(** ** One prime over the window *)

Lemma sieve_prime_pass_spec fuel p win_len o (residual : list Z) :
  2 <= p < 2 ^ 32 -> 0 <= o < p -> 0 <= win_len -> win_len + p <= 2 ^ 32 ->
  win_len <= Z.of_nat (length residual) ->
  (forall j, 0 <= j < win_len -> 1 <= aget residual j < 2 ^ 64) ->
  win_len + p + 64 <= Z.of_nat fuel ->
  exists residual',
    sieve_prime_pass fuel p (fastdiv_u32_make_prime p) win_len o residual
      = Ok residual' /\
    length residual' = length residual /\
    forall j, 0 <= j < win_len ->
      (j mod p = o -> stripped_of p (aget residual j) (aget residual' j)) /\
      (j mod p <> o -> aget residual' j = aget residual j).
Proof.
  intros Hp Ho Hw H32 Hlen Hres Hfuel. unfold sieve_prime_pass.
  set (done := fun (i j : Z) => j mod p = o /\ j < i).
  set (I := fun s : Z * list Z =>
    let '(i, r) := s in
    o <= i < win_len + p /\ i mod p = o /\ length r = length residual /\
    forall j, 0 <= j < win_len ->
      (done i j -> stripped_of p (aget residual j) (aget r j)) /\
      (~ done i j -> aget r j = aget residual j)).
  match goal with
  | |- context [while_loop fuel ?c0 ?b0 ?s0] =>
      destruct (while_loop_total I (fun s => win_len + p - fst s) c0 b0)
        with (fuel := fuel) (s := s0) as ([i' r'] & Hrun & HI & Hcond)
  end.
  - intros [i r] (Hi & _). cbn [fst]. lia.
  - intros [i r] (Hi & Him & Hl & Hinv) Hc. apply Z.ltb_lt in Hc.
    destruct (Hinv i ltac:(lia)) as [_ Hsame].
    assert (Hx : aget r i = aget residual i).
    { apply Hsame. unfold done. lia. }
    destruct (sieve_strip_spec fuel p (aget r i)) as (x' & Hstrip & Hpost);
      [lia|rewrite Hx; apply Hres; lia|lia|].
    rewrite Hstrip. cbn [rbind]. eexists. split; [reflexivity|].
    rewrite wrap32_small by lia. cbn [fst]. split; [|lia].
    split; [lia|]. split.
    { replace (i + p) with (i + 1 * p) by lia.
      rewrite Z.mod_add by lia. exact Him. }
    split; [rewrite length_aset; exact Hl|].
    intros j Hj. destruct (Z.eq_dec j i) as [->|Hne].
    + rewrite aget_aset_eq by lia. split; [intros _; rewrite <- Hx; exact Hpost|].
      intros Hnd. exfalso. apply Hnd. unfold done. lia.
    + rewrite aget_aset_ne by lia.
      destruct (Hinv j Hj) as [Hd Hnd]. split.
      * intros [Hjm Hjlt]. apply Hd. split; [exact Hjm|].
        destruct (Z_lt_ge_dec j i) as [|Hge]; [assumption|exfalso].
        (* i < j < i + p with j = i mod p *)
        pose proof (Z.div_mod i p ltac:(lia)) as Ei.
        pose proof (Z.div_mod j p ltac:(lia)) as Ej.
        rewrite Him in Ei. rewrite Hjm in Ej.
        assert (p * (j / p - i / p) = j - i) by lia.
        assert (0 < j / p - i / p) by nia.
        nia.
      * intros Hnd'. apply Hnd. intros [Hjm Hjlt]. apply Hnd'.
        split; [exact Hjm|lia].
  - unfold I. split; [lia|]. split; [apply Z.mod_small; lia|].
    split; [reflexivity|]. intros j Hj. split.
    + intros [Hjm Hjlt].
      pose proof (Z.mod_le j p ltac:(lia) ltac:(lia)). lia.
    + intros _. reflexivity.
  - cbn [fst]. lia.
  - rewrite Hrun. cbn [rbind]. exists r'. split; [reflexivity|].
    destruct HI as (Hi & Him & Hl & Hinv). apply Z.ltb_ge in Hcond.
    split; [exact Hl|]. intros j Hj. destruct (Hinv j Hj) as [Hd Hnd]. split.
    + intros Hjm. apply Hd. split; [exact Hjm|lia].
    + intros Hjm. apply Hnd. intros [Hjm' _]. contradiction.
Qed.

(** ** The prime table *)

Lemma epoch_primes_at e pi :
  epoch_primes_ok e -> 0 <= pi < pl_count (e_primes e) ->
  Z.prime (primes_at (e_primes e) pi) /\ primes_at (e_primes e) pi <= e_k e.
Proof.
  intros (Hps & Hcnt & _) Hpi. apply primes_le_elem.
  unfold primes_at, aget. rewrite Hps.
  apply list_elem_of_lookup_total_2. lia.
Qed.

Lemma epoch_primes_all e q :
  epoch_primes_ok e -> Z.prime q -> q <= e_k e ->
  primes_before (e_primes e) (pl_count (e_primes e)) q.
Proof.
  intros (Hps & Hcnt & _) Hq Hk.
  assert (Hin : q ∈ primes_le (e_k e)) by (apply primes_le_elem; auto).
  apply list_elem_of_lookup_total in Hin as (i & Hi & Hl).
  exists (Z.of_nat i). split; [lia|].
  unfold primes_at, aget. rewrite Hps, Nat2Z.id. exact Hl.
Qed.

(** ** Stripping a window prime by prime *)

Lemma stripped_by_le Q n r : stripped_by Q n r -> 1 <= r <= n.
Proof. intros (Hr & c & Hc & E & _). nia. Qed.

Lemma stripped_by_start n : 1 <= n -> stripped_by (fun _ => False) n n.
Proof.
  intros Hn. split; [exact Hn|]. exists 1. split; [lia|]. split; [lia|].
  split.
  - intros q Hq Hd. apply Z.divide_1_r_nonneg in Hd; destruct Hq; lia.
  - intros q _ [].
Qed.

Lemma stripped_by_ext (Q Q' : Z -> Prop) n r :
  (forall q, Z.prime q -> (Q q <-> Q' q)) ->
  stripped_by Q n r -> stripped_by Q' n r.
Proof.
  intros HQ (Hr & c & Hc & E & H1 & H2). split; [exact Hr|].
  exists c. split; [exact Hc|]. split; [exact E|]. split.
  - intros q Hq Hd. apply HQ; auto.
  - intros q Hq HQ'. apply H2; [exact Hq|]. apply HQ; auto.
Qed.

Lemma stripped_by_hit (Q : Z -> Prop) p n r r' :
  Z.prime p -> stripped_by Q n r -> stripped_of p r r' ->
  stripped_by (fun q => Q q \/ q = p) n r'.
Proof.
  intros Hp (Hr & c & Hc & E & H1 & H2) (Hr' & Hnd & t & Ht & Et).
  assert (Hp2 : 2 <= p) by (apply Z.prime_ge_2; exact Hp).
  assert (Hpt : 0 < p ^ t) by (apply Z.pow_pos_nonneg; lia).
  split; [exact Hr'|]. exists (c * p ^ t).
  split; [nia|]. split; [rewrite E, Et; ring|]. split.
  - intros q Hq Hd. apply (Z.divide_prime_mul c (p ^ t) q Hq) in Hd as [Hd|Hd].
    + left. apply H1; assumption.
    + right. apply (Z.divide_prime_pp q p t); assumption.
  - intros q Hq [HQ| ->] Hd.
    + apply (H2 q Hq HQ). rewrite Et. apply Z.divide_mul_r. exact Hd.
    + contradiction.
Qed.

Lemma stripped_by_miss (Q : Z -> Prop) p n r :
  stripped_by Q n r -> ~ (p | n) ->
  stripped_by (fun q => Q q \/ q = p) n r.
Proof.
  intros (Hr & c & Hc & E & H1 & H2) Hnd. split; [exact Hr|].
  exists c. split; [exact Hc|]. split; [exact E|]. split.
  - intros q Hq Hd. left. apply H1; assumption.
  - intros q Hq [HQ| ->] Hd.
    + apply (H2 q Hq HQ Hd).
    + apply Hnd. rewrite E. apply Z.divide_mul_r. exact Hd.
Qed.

□ □ □ □ □ □ □

» What is required
Print the material verbatim, all of it.

» Answer to this problem
(** ** One prime over the window *)

Lemma sieve_prime_pass_spec fuel p win_len o (residual : list Z) :
  2 <= p < 2 ^ 32 -> 0 <= o < p -> 0 <= win_len -> win_len + p <= 2 ^ 32 ->
  win_len <= Z.of_nat (length residual) ->
  (forall j, 0 <= j < win_len -> 1 <= aget residual j < 2 ^ 64) ->
  win_len + p + 64 <= Z.of_nat fuel ->
  exists residual',
    sieve_prime_pass fuel p (fastdiv_u32_make_prime p) win_len o residual
      = Ok residual' /\
    length residual' = length residual /\
    forall j, 0 <= j < win_len ->
      (j mod p = o -> stripped_of p (aget residual j) (aget residual' j)) /\
      (j mod p <> o -> aget residual' j = aget residual j).
Proof.
  intros Hp Ho Hw H32 Hlen Hres Hfuel. unfold sieve_prime_pass.
  set (done := fun (i j : Z) => j mod p = o /\ j < i).
  set (I := fun s : Z * list Z =>
    let '(i, r) := s in
    o <= i < win_len + p /\ i mod p = o /\ length r = length residual /\
    forall j, 0 <= j < win_len ->
      (done i j -> stripped_of p (aget residual j) (aget r j)) /\
      (~ done i j -> aget r j = aget residual j)).
  match goal with
  | |- context [while_loop fuel ?c0 ?b0 ?s0] =>
      destruct (while_loop_total I (fun s => win_len + p - fst s) c0 b0)
        with (fuel := fuel) (s := s0) as ([i' r'] & Hrun & HI & Hcond)
  end.
  - intros [i r] (Hi & _). cbn [fst]. lia.
  - intros [i r] (Hi & Him & Hl & Hinv) Hc. apply Z.ltb_lt in Hc.
    destruct (Hinv i ltac:(lia)) as [_ Hsame].
    assert (Hx : aget r i = aget residual i).
    { apply Hsame. unfold done. lia. }
    destruct (sieve_strip_spec fuel p (aget r i)) as (x' & Hstrip & Hpost);
      [lia|rewrite Hx; apply Hres; lia|lia|].
    rewrite Hstrip. cbn [rbind]. eexists. split; [reflexivity|].
    rewrite wrap32_small by lia. cbn [fst]. split; [|lia].
    split; [lia|]. split.
    { replace (i + p) with (i + 1 * p) by lia.
      rewrite Z.mod_add by lia. exact Him. }
    split; [rewrite length_aset; exact Hl|].
    intros j Hj. destruct (Z.eq_dec j i) as [->|Hne].
    + rewrite aget_aset_eq by lia. split; [intros _; rewrite <- Hx; exact Hpost|].
      intros Hnd. exfalso. apply Hnd. unfold done. lia.
    + rewrite aget_aset_ne by lia.
      destruct (Hinv j Hj) as [Hd Hnd]. split.
      * intros [Hjm Hjlt]. apply Hd. split; [exact Hjm|].
        destruct (Z_lt_ge_dec j i) as [|Hge]; [assumption|exfalso].
        (* i < j < i + p with j = i mod p *)
        pose proof (Z.div_mod i p ltac:(lia)) as Ei.
        pose proof (Z.div_mod j p ltac:(lia)) as Ej.
        rewrite Him in Ei. rewrite Hjm in Ej.
        assert (p * (j / p - i / p) = j - i) by lia.
        assert (0 < j / p - i / p) by nia.
        nia.
      * intros Hnd'. apply Hnd. intros [Hjm Hjlt]. apply Hnd'.
        split; [exact Hjm|lia].
  - unfold I. split; [lia|]. split; [apply Z.mod_small; lia|].
    split; [reflexivity|]. intros j Hj. split.
    + intros [Hjm Hjlt].
      pose proof (Z.mod_le j p ltac:(lia) ltac:(lia)). lia.
    + intros _. reflexivity.
  - cbn [fst]. lia.
  - rewrite Hrun. cbn [rbind]. exists r'. split; [reflexivity|].
    destruct HI as (Hi & Him & Hl & Hinv). apply Z.ltb_ge in Hcond.
    split; [exact Hl|]. intros j Hj. destruct (Hinv j Hj) as [Hd Hnd]. split.
    + intros Hjm. apply Hd. split; [exact Hjm|lia].
    + intros Hjm. apply Hnd. intros [Hjm' _]. contradiction.
Qed.

(** ** The prime table *)

Lemma epoch_primes_at e pi :
  epoch_primes_ok e -> 0 <= pi < pl_count (e_primes e) ->
  Z.prime (primes_at (e_primes e) pi) /\ primes_at (e_primes e) pi <= e_k e.
Proof.
  intros (Hps & Hcnt & _) Hpi. apply primes_le_elem.
  unfold primes_at, aget. rewrite Hps.
  apply list_elem_of_lookup_total_2. lia.
Qed.

Lemma epoch_primes_all e q :
  epoch_primes_ok e -> Z.prime q -> q <= e_k e ->
  primes_before (e_primes e) (pl_count (e_primes e)) q.
Proof.
  intros (Hps & Hcnt & _) Hq Hk.
  assert (Hin : q ∈ primes_le (e_k e)) by (apply primes_le_elem; auto).
  apply list_elem_of_lookup_total in Hin as (i & Hi & Hl).
  exists (Z.of_nat i). split; [lia|].
  unfold primes_at, aget. rewrite Hps, Nat2Z.id. exact Hl.
Qed.

(** ** Stripping a window prime by prime *)

Lemma stripped_by_le Q n r : stripped_by Q n r -> 1 <= r <= n.
Proof. intros (Hr & c & Hc & E & _). nia. Qed.

Lemma stripped_by_start n : 1 <= n -> stripped_by (fun _ => False) n n.
Proof.
  intros Hn. split; [exact Hn|]. exists 1. split; [lia|]. split; [lia|].
  split.
  - intros q Hq Hd. apply Z.divide_1_r_nonneg in Hd; destruct Hq; lia.
  - intros q _ [].
Qed.

Lemma stripped_by_ext (Q Q' : Z -> Prop) n r :
  (forall q, Z.prime q -> (Q q <-> Q' q)) ->
  stripped_by Q n r -> stripped_by Q' n r.
Proof.
  intros HQ (Hr & c & Hc & E & H1 & H2). split; [exact Hr|].
  exists c. split; [exact Hc|]. split; [exact E|]. split.
  - intros q Hq Hd. apply HQ; auto.
  - intros q Hq HQ'. apply H2; [exact Hq|]. apply HQ; auto.
Qed.

Lemma stripped_by_hit (Q : Z -> Prop) p n r r' :
  Z.prime p -> stripped_by Q n r -> stripped_of p r r' ->
  stripped_by (fun q => Q q \/ q = p) n r'.
Proof.
  intros Hp (Hr & c & Hc & E & H1 & H2) (Hr' & Hnd & t & Ht & Et).
  assert (Hp2 : 2 <= p) by (apply Z.prime_ge_2; exact Hp).
  assert (Hpt : 0 < p ^ t) by (apply Z.pow_pos_nonneg; lia).
  split; [exact Hr'|]. exists (c * p ^ t).
  split; [nia|]. split; [rewrite E, Et; ring|]. split.
  - intros q Hq Hd. apply (Z.divide_prime_mul c (p ^ t) q Hq) in Hd as [Hd|Hd].
    + left. apply H1; assumption.
    + right. apply (Z.divide_prime_pp q p t); assumption.
  - intros q Hq [HQ| ->] Hd.
    + apply (H2 q Hq HQ). rewrite Et. apply Z.divide_mul_r. exact Hd.
    + contradiction.
Qed.

Lemma stripped_by_miss (Q : Z -> Prop) p n r :
  stripped_by Q n r -> ~ (p | n) ->
  stripped_by (fun q => Q q \/ q = p) n r.
Proof.
  intros (Hr & c & Hc & E & H1 & H2) Hnd. split; [exact Hr|].
  exists c. split; [exact Hc|]. split; [exact E|]. split.
  - intros q Hq Hd. left. apply H1; assumption.
  - intros q Hq [HQ| ->] Hd.
    + apply (H2 q Hq HQ Hd).
    + apply Hnd. rewrite E. apply Z.divide_mul_r. exact Hd.
Qed.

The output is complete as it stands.